The king cobra is not the most venomous snake, but it does inject enough venom in a single bite that it can still take down elephants. To get this much venom in via crossbow bolt, I don't think dipping it in poison will suffice. The bolt needs to inject. I have no idea how to make a crossbow bolt function like an impact-activated syringe, but that seems the best way to get the right amount into the dragon.

Since you need a rather precise hit for the venom to spread quickly, so the more of these available, the better. This might be cheaper than importing and rangling a kingdom of cobras. Alternatively, king cobra catapults.

• Alternatively, king cobra catapults. nah, snakes don't bite dragons, professional courtesy, see? – Adrian Colomitchi Mar 10 '20 at 23:27

Step 1: Clip the wings

As long as the dragon can fly, your dragon-fighting forces are at a serious disadvantage, not to mention that if you ever gain the upper hand, there's a good chance the dragon could flee and either escape, or even if you mortally wound it, take the corpse too far away for you to recover.

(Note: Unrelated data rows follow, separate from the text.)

Lemma f32_of_Z_below n k : 0 <= k < 128 -> Z.abs n < 2 ^ k -> below (k + 1) (f32_of_Z n).
Proof. intros Hk H. apply normalize_below; [|lia]. pose proof (digits_abs_le n k). lia. Qed.

Lemma align_bound m e ez k :
  ez <= e -> digits (Zpos m) + e <= k -> 0 < Zpos (fst (shl_align m e ez)) < 2 ^ (k - ez).
Proof.
  intros Hle H. pose proof (shl_align_spec m e ez) as Ha. destruct (shl_align m e ez) as [mz ez'].
  destruct Ha as [E Em]. rewrite Z.min_r in E by done. subst ez'. cbn [fst]. rewrite Em.
  pose proof (digits_pos_bounds m). pose proof (Z.pow_pos_nonneg 2 (e - ez)).
  split; [lia|]. replace (k - ez) with (k - e + (e - ez)) by lia.
  assert (0 <= k - e) by (pose proof (digits_nonneg (Zpos m)); lia). rewrite Z.pow_add_r by lia.
  pose proof (Z.pow_le_mono_r 2 (digits (Zpos m)) (k - e)). nia.
Qed.

Lemma sum_below sx mx ex sy my ey k :
  digits (Zpos mx) + ex <= k -> digits (Zpos my) + ey <= k -> -150 <= k < 127 ->
  let ez := Z.min ex ey in
  let a := cond_Zopp sx (Zpos (fst (shl_align mx ex ez))) in
  let b := cond_Zopp sy (Zpos (fst (shl_align my ey ez))) in
  below (k + 2) (binary_normalize 24 128 (a + b) ez false) /\ below (k + 2) (binary_normalize 24 128 (a - b) ez false).
Proof.
  intros Hx Hy Hk ez a b.
  pose proof (align_bound mx ex ez k ltac:(lia) Hx) as Ha. pose proof (align_bound my ey ez k ltac:(lia) Hy) as Hb.
  assert (0 <= k - ez) by (pose proof (digits_nonneg (Zpos mx)); lia).
  replace (k + 2) with (k + 1 + 1) by lia.
  assert (Z.abs (a + b) < 2 ^ (k - ez + 1) /\ Z.abs (a - b) < 2 ^ (k - ez + 1)) as [H1 H2].
  { rewrite Z.pow_add_r by lia. unfold a, b. destruct sx, sy; cbn [cond_Zopp]; lia. }
  apply digits_abs_le in H1, H2; try lia. split; apply normalize_below; lia.
Qed.
(** A broker list survives the file: what [tspWriteBrokerListToFile]
    wrote, [tspReadBrokerListFromFile] reads back, addresses of 254 bytes
    included, with the type and the distance reset. *)
Theorem broker_list_file_roundtrip malloc_ok write_ok l old h :
  all_ok malloc_ok -> all_ok write_ok ->
  Forall (fun b => storable (address b)) l -> Z.of_nat (length l) <= MAX_REDIRECT_BROKERS_IN_LIST ->
  exists file h', tspWriteBrokerListToFile true write_ok l old = (TSP_REDIRECT_OK, file) /\
    tspReadBrokerListFromFile malloc_ok (Some file) h =
    Ok ((TSP_REDIRECT_OK, (fun b => mk_broker (address b) TSP_REDIRECT_BROKER_TYPE_NONE 0) <$> l), h').
Proof.
  intros Hm Hw Hl Hn. unfold tspWriteBrokerListToFile, tspReadBrokerListFromFile. cbn [negb].
  rewrite write_lines_all by done. cbn [app].
  destruct (read_all malloc_ok (S (length (lines_of (address <$> l)))) (address <$> l) [] h Hm) as (h' & E).
  - by apply Forall_fmap.
  - rewrite length_fmap. done.
  - lia.
  - exists (lines_of (address <$> l)), h'. split; [done|]. etransitivity; [exact E|].
    cbn [app]. by rewrite <- list_fmap_compose.
Qed.

(** Reading terminates on every file, with at most 50 brokers whose
    addresses fit their field, whatever the file holds. *)
Theorem tspReadBrokerListFromFile_total malloc_ok file h :
  exists s l h', tspReadBrokerListFromFile malloc_ok (Some file) h = Ok ((s, l), h') /\
    hp_live h' = hp_live h + Z.of_nat (length l) /\
    Z.of_nat (length l) <= MAX_REDIRECT_BROKERS_IN_LIST /\ Forall good_broker l.
Proof.
  destruct (wp_ok _ _ _ (wp_read_any malloc_ok (S (length file)) file [] 0 h ltac:(lia) ltac:(by constructor)
    eq_refl ltac:(unfold MAX_REDIRECT_BROKERS_IN_LIST; lia))) as ([s l] & h' & E & H1 & H2 & H3).
  exists s, l, h'. split; [done|]. split; [cbn in *; lia|done].
Qed.

Lemma last_server_loop_total fuel file size :
  (length file < fuel)%nat -> exists r, last_server_loop fuel file size = Ok r.
Proof.
  revert file. induction fuel as [|fuel IH]; intros file Hf; [lia|]. cbn [last_server_loop].
  destruct (fgets _ file) as [[line rest]|] eqn:E; [|by eauto].
  apply fgets_shorter in E; [|unfold MAX_REDIRECT_LAST_SERVER_LINE_LENGTH; lia].
  case_match; [|by eauto]. apply IH. lia.
Qed.
Definition set_server v s := mk_main v (ms_transport s) (ms_gen s) (ms_list s) (ms_orig s) (ms_version s)
  (ms_cycle s) (ms_fallback s) (ms_current s) (ms_trying_list s) (ms_eff s) (ms_consec s).
Definition set_list v s := mk_main (ms_server s) (ms_transport s) (S (ms_gen s)) v (ms_orig s) (ms_version s)
  (ms_cycle s) (ms_fallback s) (ms_current s) (ms_trying_list s) (ms_eff s) (ms_consec s).
Definition set_orig v s := mk_main (ms_server s) (ms_transport s) (ms_gen s) (ms_list s) v (ms_version s)
  (ms_cycle s) (ms_fallback s) (ms_current s) (ms_trying_list s) (ms_eff s) (ms_consec s).
Definition set_choice c f v t s := mk_main (ms_server s) t (ms_gen s) (ms_list s) (ms_orig s) v
  c f (ms_current s) (ms_trying_list s) (ms_eff s) (ms_consec s).
Definition set_cycle v s := mk_main (ms_server s) (ms_transport s) (ms_gen s) (ms_list s) (ms_orig s) (ms_version s)
  v (ms_fallback s) (ms_current s) (ms_trying_list s) (ms_eff s) (ms_consec s).
Definition set_fallback v s := mk_main (ms_server s) (ms_transport s) (ms_gen s) (ms_list s) (ms_orig s)
  (ms_version s) (ms_cycle s) v (ms_current s) (ms_trying_list s) (ms_eff s) (ms_consec s).
Definition set_current v s := mk_main (ms_server s) (ms_transport s) (ms_gen s) (ms_list s) (ms_orig s)
  (ms_version s) (ms_cycle s) (ms_fallback s) v (ms_trying_list s) (ms_eff s) (ms_consec s).
Definition set_trying v s := mk_main (ms_server s) (ms_transport s) (ms_gen s) (ms_list s) (ms_orig s)
  (ms_version s) (ms_cycle s) (ms_fallback s) (ms_current s) v (ms_eff s) (ms_consec s).
Definition set_delay e n s := mk_main (ms_server s) (ms_transport s) (ms_gen s) (ms_list s) (ms_orig s)
  (ms_version s) (ms_cycle s) (ms_fallback s) (ms_current s) (ms_trying_list s) e n.

(** Access to the element that [current_broker_in_list] points to; the
    elements of a list that was freed or replaced are gone. *)
Definition broker_at (s : main_state) (p : option (nat * nat)) : res tBroker :=
  match p with
  | None => Err NullDeref
  | Some (g, i) => if (g =? ms_gen s)%nat then from_option UseAfterFree (ms_list s !! i) else Err UseAfterFree
  end.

The first step is to take the wings out of commission. Use ballistae for that, modeled after the traditional Roman design. This gives you a highly accurate ballista, not to mention that it's made up of mainly wood which means that it's easy to make. Set up ballistae at your chosen trap location, and then load them with chains. Not darts, chains. This will give you a larger area of effect and will tear larger holes through the dragon's wings. If you're lucky, it'll also wrap around the dragon and send it off balance.

Step 2: Cripple the beast

If you've done everything right, you've dropped the creature from out of the air and the impact should stun the creature, kill it outright if you're lucky. But since when are you lucky? Now you have a downed dragon, and it's mad at you. When it's down, have your skirmishes shoot it full of poison-tipped crossbow bolts. But not just any poison - no, we're going to douse that thing on nightshade-derived poisons, which are both lethal and are hallucinogenics. That's right - we now have a downed, mad, drugged-up dragon. Once they've done that, the skirmishers are to run.

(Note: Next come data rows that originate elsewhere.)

(** The capability line round-trips: whatever items a server lists, in any
    order and number, as [NAME=VALUE] separated by single spaces and ended by
    a line break, the parser stays within the reply and returns exactly the
    bits of the items it knows. *)
Theorem tspExtractCapability_roundtrip l :
  l <> [] -> Forall item_ok l -> (length (items_text l) + 13 <= 4096)%nat ->
  tspExtractCapability (received (str_CAPABILITY ++ items_text l ++ [LF])) = Ok (item_bits l 0).
Proof.
  intros Hne Hl Hlen. unfold tspExtractCapability, received, REDIRECT_RECEIVE_BUFFER_SIZE.
  set (z := (4096 - length (str_CAPABILITY ++ items_text l ++ [LF]))%nat).
  assert (exists k, z = S k) as [k Ek].
  { subst z. rewrite !length_app. exists (4096 - (11 + length (items_text l) + 1) - 1)%nat. cbn. lia. }
  rewrite Ek. cbn [repeat]. rewrite <- !app_assoc. cbn [app LF].
  match goal with |- cap_loop (S (length ?b)) _ _ _ _ _ _ = _ => set (buf := b) end.
  assert (exists c r, items_text l = c :: r /\ plain c) as (c & r & Ei & Hc).
  { destruct l as [|[t v] l]; [done|]. apply list.Forall_cons in Hl as [(Ht & _ & Hnt & _) _].
    destruct t as [|c t]; [done|]. apply list.Forall_cons in Ht as [Hc _]. exists c. destruct l; cbn; by eauto. }
  assert (length buf = 11 + length (items_text l) + 2 + k)%nat as Hb
    by (subst buf; rewrite !length_app; cbn; rewrite repeat_length; lia).
  rewrite Hb. rewrite (cap_plain _ _ _ _ _ _ _ c).
  - replace (11 + length (items_text l) + 2 + k)%nat with (length (items_text l) + (13 + k))%nat by lia.
    exact (cap_items l (13 + k) str_CAPABILITY (repeat 0 k) 0 Hne Hl).
  - subst buf. rewrite Ei. by apply list_lookup_middle.
  - done.
Qed.
Lemma honest_challenge ds l h :
  all_ok malloc_ok -> ds <> [] -> Forall directive_ok ds -> (length (base64_line (challenge_text ds)) < REDIRECT_RECEIVE_BUFFER_SIZE)%nat ->
  exists h', challenge (reply_buffer (base64_line (challenge_text ds))) l h = Ok (inr (fields ds no_challenge), h').
Proof.
  intros Hm Hne Hds Hlen. set (t := challenge_text ds) in *.
  assert (Forall (fun c => byte_ok c /\ c <> 0) t) as Hchars by (by apply challenge_text_chars).
  assert (bytes_ok t) as Ht by (eapply list.Forall_impl; [exact Hchars|]; by intros c []).
  pose proof (encode_cstring t Ht) as Hc. pose proof (length_encode_ge t Ht) as Hge.
  assert (exists z, reply_buffer (base64_line t) = encode_groups t ++ CR :: LF :: 0 :: repeat 0 z) as [z Hbuf].
  { unfold reply_buffer, received, base64_line, REDIRECT_RECEIVE_BUFFER_SIZE. rewrite take_ge by (unfold REDIRECT_RECEIVE_BUFFER_SIZE, base64_line in Hlen; lia).
    destruct (4096 - length (encode_groups t ++ [CR; LF]))%nat as [|k] eqn:Ek; [unfold REDIRECT_RECEIVE_BUFFER_SIZE, base64_line in Hlen; lia|].
    exists k. cbn [repeat]. app_eq. }
  unfold challenge, read_challenge. rewrite Hbuf.
  assert (tspGetStatusCode (encode_groups t ++ CR :: LF :: 0 :: repeat 0 z) = 0) as ->.
  { destruct (first_char ds Hne Hds) as (x & w & Ew & Hx). fold t in Ew. destruct (encode_letter x w) as (y & r & Ey & Hy); [unfold name_char in Hx; lia|].
    rewrite Ew, Ey. unfold tspGetStatusCode. by apply atoi_letter. }
  change (tspIsRedirectStatus 0) with false. change (0 =? TSP_PROTOCOL_AUTH_FAILED) with false. cbv beta iota.
  assert (strlen_at 0 (encode_groups t ++ CR :: LF :: 0 :: repeat 0 z) = Ok (length (encode_groups t ++ [CR; LF]))) as ->.
  { replace (encode_groups t ++ CR :: LF :: 0 :: repeat 0 z) with ((encode_groups t ++ [CR; LF]) ++ 0 :: repeat 0 z) by app_eq.
    apply strlen_at_text, Forall_app. split; [eapply list.Forall_impl; [exact Hc|]; intros c Hcc; unfold char_ok in Hcc; lia|by repeat constructor]. }
  rewrite lift_ok, malloc_step by done. cbn [negb]. rewrite base64decode_ok by (done || (rewrite length_app; lia)). rewrite lift_ok.
  set (n := length (encode_groups t ++ [CR; LF])). assert (length t <= n)%nat by (subst n; rewrite length_app; lia).
  replace (take (S n) (t ++ 0 :: (garbage <$> seq 0 n))) with (t ++ 0 :: take (n - length t) (garbage <$> seq 0 n)).
  2: { rewrite take_app_ge by lia. replace (S n - length t)%nat with (S (n - length t)) by lia. done. }
  set (h1 := mk_heap _ _). destruct (ExtractChallenge_text malloc_ok ds (take (n - length t) (garbage <$> seq 0 n)) h1 Hm Hne Hds) as [h2 E2].
  rewrite (bind_ok _ _ _ _ _ E2), free_step. by eexists.
Qed.

Lemma differs_ok p q : length p = 32%nat -> length q = 32%nat -> differs 32 p q = Ok (negb (bool_decide (p = q))).
Proof.
  intros Hp Hq. unfold differs, guard_or. rewrite (proj2 (Nat.leb_le _ _)) by lia. cbn [mbind res_bind]. rewrite take_app_exact, take_ge by lia.
  destruct (decide (p = q)) as [->|Hne]; [by rewrite mem_eqb_refl, bool_decide_eq_true_2|]. rewrite bool_decide_eq_false_2 by done.
  destruct (mem_eqb p q) eqn:E; [by apply mem_eqb_true in E|done].
Qed.

(** (C15) A dialogue with a server that keeps to the protocol: the client answers the
    challenge, whatever the order and the quotes of its directives, with the line
    that RFC 2831 asks for (with [A1] cut at a zero byte in the versions 2.0.0 and
    1.0.1), and its verdict is exact: it reports success when the server proves that
    it knows the password, and a failed authentication when the proof is any other
    value of 32 characters.  Conditions: the challenge has the directives realm,
    nonce, qop and also charset, which the RFC makes optional; names and values are
    not empty, values hold no comma, line end or zero byte, and an unquoted one does
    not begin or end with a quote; the two replies of the server fit the buffer of
    4096 bytes, the response line is shorter than 1024 bytes and the user name, with
    its quotes escaped, than 512; the other texts have at most 2^20 bytes and the
    time is below 10^15; every allocation succeeds, the response is written, and the
    last reply begins with 200. *)
Theorem digest_verdict_exact v cnonce ds1 ds2 r n q ch proof more l h :
  all_ok malloc_ok -> (forall k, byte_ok (garbage k)) -> (forall k, length (stack k) = 64%nat) ->
  text_ok userid -> text_ok passwd -> text_ok server -> 0 <= cnonce < 10 ^ 15 -> 0 <= v < 4 ->
  ds1 <> [] -> Forall directive_ok ds1 -> (length (base64_line (challenge_text ds1)) < REDIRECT_RECEIVE_BUFFER_SIZE)%nat ->
  ds2 <> [] -> Forall directive_ok ds2 -> (length (base64_line (challenge_text ds2)) < REDIRECT_RECEIVE_BUFFER_SIZE)%nat ->
  last_value (str "realm") ds1 None = Some r -> last_value (str "nonce") ds1 None = Some n ->
  last_value (str "qop") ds1 None = Some q -> last_value (str "charset") ds1 None = Some ch ->
  last_value (str "rspauth") ds2 None = Some proof -> length proof = 32%nat ->
  let cn := decimal_digits 20 cnonce in
  let text := print_Response ch (escaped userid) r n cn server (tsp_digest v (str "AUTHENTICATE") userid r passwd n cn q server) in
  (length (escaped userid) < USERID_SIZE)%nat -> (length (base64_line text) < PRINTF_BUFFER_SIZE)%nat ->
  exists h', dialogue v cnonce (Some (base64_line (challenge_text ds1))) true (Some (base64_line (challenge_text ds2))) (Some (str "200" ++ CR :: more)) l h =
    Ok ((if bool_decide (proof = tsp_digest v [] userid r passwd n cn q server) then SUCCESS else ERR_AUTHENTICATION_FAILURE, l, Some (base64_line text)), h').
Proof.
  intros Hm Hg Hst Hu Hp Hs Hcn Hv Hne1 Hds1 Hl1 Hne2 Hds2 Hl2 Er En Eq Ech Ersp Hproof cn text Hesc Hline. unfold dialogue, AuthDIGEST_MD5.
  destruct (honest_challenge ds1 l h Hm Hne1 Hds1 Hl1) as [h1 E1]. pose proof (challenge_fields _ l Hg h _ h1 E1) as (H1 & H2 & H3 & _ & H5 & _).
  cbn [fields realm nonce qop charset no_challenge] in H1, H2, H3, H5. apply H1 in Er as Hr. apply H2 in En as Hn. apply H3 in Eq as Hq. apply H5 in Ech as Hch.
  rewrite (bind_ok _ _ _ _ _ E1).
  assert (decimal_digits 20 (wrap 64 cnonce) = cn) as Ecn by (unfold wrap; by rewrite Z.mod_small by lia).
  rewrite (bind_ok _ _ _ _ _ (build_response_ok malloc_ok stack userid passwd server Hst Hu Hp Hs v cnonce Hcn r n q ch Hr Hn Hq Hch Hv
    (fields ds1 no_challenge) h1 Hm Er En Eq Ech Hesc ltac:(rewrite Ecn; unfold base64_line, PRINTF_BUFFER_SIZE in Hline; rewrite length_app in Hline; unfold client_text, RESPONSE_BUFFER_SIZE; fold text; lia))).
  rewrite Ecn. unfold client_text. fold text. set (h2 := mk_heap _ _). cbn [Nat.eqb].
  destruct (honest_challenge ds2 l h2 Hm Hne2 Hds2 Hl2) as [h3 E3]. rewrite (bind_ok _ _ _ _ _ E3). cbn [fields rspauth no_challenge].
  rewrite Ersp. cbn [non_null from_option]. rewrite lift_ok, differs_ok by (done || apply length_tsp_digest). rewrite lift_ok.
  assert (printed_line (encode_groups text) = base64_line text) as -> by (unfold printed_line; apply take_ge; lia).
  case_bool_decide; cbn [negb]; [|by eexists].
  change (take RESPONSE_BUFFER_SIZE (str "200" ++ CR :: more)) with (50 :: 48 :: 48 :: 13 :: take 4092 more). unfold blit. cbn [take app].
  eexists. reflexivity.
Qed.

Step 3: Bother it to death

Now that the dragon can't fly and is slowly going mad with hallucinations, we deploy the last line of fighters - our heavy knights. Now, contrary to their name, these knights aren't actually wearing heavy armor - they're wearing padded armor with shields. The padding it to help against blunt-trauma impact. They're also using blunt flails as their weapon of choice - slashing at the dragon won't do a thing. But blunt weapons, especially the kind of power you can get with a flail, can deal serious damage. Working as a coordinated team, the heavies will surround the dragon and dart in and out, dealing blows when it's safe and defending when it isn't.

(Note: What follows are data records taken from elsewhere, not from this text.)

Lemma env_reply_answers : answers (env_reply str_200) 70.
Proof.
  split_and!; try done; [by eexists..|]. eexists _, _, _, _, _, _. split; [done|]. split; [done|]. split; [done|].
  split; [split; apply Nat.leb_le; vm_compute; reflexivity|]. split; [vm_compute; reflexivity|]. split; vm_compute; reflexivity.
Qed.

Lemma env_silent_unreachable : unreachable env_silent.
Proof. right. right. right. eexists _, _, _, []. by split_and!. Qed.

Definition broker0 (c : Z) : tBroker := mk_broker [c] TSP_REDIRECT_BROKER_TYPE_IPV4 0.
Definition env0 (b : tBroker) : echo_env := if bool_decide (address b = [1]) then env_silent else env_reply str_200.

Lemma prompt_brokers_first_witness :
  exists l' h', tspSortBrokerList (fun _ => true) (fun _ => true) (fun _ => true) (broker_distance V6UDPV4 env0)
      [broker0 1; broker0 2] 2 (mk_heap 0 0) = Ok ((TSP_REDIRECT_OK, l'), h') /\
    forall i j, l' !! i = Some (measured (broker_distance V6UDPV4 env0) (broker0 2)) ->
      l' !! j = Some (measured (broker_distance V6UDPV4 env0) (broker0 1)) -> (i < j)%nat.
Proof.
  destruct (prompt_brokers_first V6UDPV4 env0 (fun _ => true) (fun _ => true) (fun _ => true) [broker0 1; broker0 2] (mk_heap 0 0))
    as (l' & h' & E & _ & H); [by intros ?..|].
  exists l', h'. split; [exact E|]. intros i j Hi Hj. apply (H i j (broker0 2) (broker0 1) 70 Hi Hj).
  - exists AF_INET. by split.
  - exact env_reply_answers.
  - lia.
  - exact env_silent_unreachable.
Defined.

Lemma refusal_is_not_penalised_witness :
  exists y', tspDoEchoRequest TSP_REDIRECT_BROKER_TYPE_IPV4 V6UDPV4 (env_reply str_500) (mk_echo_sys 0 0 0) =
    Ok (Some (TSP_REDIRECT_ECHO_REQUEST_ERROR, 70), y').
Proof.
  apply (refusal_is_not_penalised TSP_REDIRECT_BROKER_TYPE_IPV4 V6UDPV4 (env_reply str_500) (mk_echo_sys 0 0 0) AF_INET
    (mk_echo_attempt (Some (mk_timeval 1000 0)) true
       [EWPacket (reply0 str_500) (Some (mk_timeval 1000 70000)) (Some (mk_timeval 1000 70000))]) []
    (reply0 str_500) (Some (mk_timeval 1000 70000)) (Some (mk_timeval 1000 70000)) []); try done.
  - split; apply Nat.leb_le; vm_compute; reflexivity.
Defined.

Lemma tspDoEchoRequest_releases_witness :
  exists o y', tspDoEchoRequest TSP_REDIRECT_BROKER_TYPE_IPV4 V6UDPV4 (env_reply str_200) (mk_echo_sys 5 2 3) = Ok (o, y') /\
    (is_Some o -> y' = mk_echo_sys 5 2 (3 + 0)).
Proof.
  apply (tspDoEchoRequest_releases TSP_REDIRECT_BROKER_TYPE_IPV4 V6UDPV4 (env_reply str_200) (mk_echo_sys 5 2 3)).
  repeat constructor; apply Nat.leb_le; vm_compute; reflexivity.
Defined.
(** Every echo request leaves with a valid checksum, for both address
    families: the receiver's sum over the packet (and the pseudo-header of
    RFC 2460) is zero. *)
Theorem request_checksum_valid pm type seq data :
  parms_ok pm -> byte_ok type -> bytes_ok data -> length data = ICMP_ECHO_DATA_LEN ->
  let csum := _calc_icmp_csum pm (echo_packet type 0 (icmp_echo_id pm) seq data) in
  _calc_icmp_csum pm (echo_packet type csum (icmp_echo_id pm) seq data) = 0.
Proof.
  intros (Hs & Hd & Bs & Bd & _) Ht Hdata Hlen. cbv zeta.
  assert (forall ck, Z.of_nat (length (echo_packet type ck (icmp_echo_id pm) seq data)) = 24) as L8.
  { intros ck. rewrite length_echo_packet, Hlen. done. }
  assert (forall a, bytes_ok a -> Nat.Even (length a) -> Z.of_nat (length a) <= 40 ->
    net_in_cksum (a ++ echo_packet type (net_in_cksum (a ++ echo_packet type 0 (icmp_echo_id pm) seq data))
                         (icmp_echo_id pm) seq data) = 0) as Hcore.
  { intros a Ba Ea La.
    assert (forall ck, net_in_cksum (a ++ echo_packet type ck (icmp_echo_id pm) seq data) =
                       in_cksum [a ++ echo_packet type ck (icmp_echo_id pm) seq data]) as Hi.
    { intros ck. apply net_in_cksum_is_rfc1071.
      - apply bytes_ok_app. split; [done|]. by apply echo_packet_bytes.
      - rewrite length_app, Nat2Z.inj_add, L8. lia. }
    rewrite !Hi. unfold echo_packet. change (le_split 2 0) with [0; 0]. rewrite !(app_assoc a [type; ICMP_ECHO_CODE]).
    apply in_cksum_verifies.
    - destruct Ea as [n En]. exists (S n). rewrite length_app, En. cbn. lia.
    - apply bytes_ok_app. split; [done|]. repeat (constructor; [done || (unfold byte_ok, ICMP_ECHO_CODE; lia)|]). constructor.
    - repeat (apply bytes_ok_app; split); try apply le_split_bytes; done. }
  unfold _calc_icmp_csum. destruct (icmp_v6 pm).
  - apply Hcore; [by apply pseudo_bytes|by exists 20%nat; rewrite length_pseudo|rewrite length_pseudo by done; lia].
  - apply (Hcore []); [constructor|by exists 0%nat|cbn; lia].
Qed.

If we only use these fighters, it should be relatively safe. Tossing the crossbow skirmishers in the mix would risk their lives if the dragon decided to go after them. The dragon can run, sure, but it's not going to get far because reptiles aren't build for endurance running, which means that if it runs, we follow the very-easy-to-follow trail of it and then attack it again once we find it.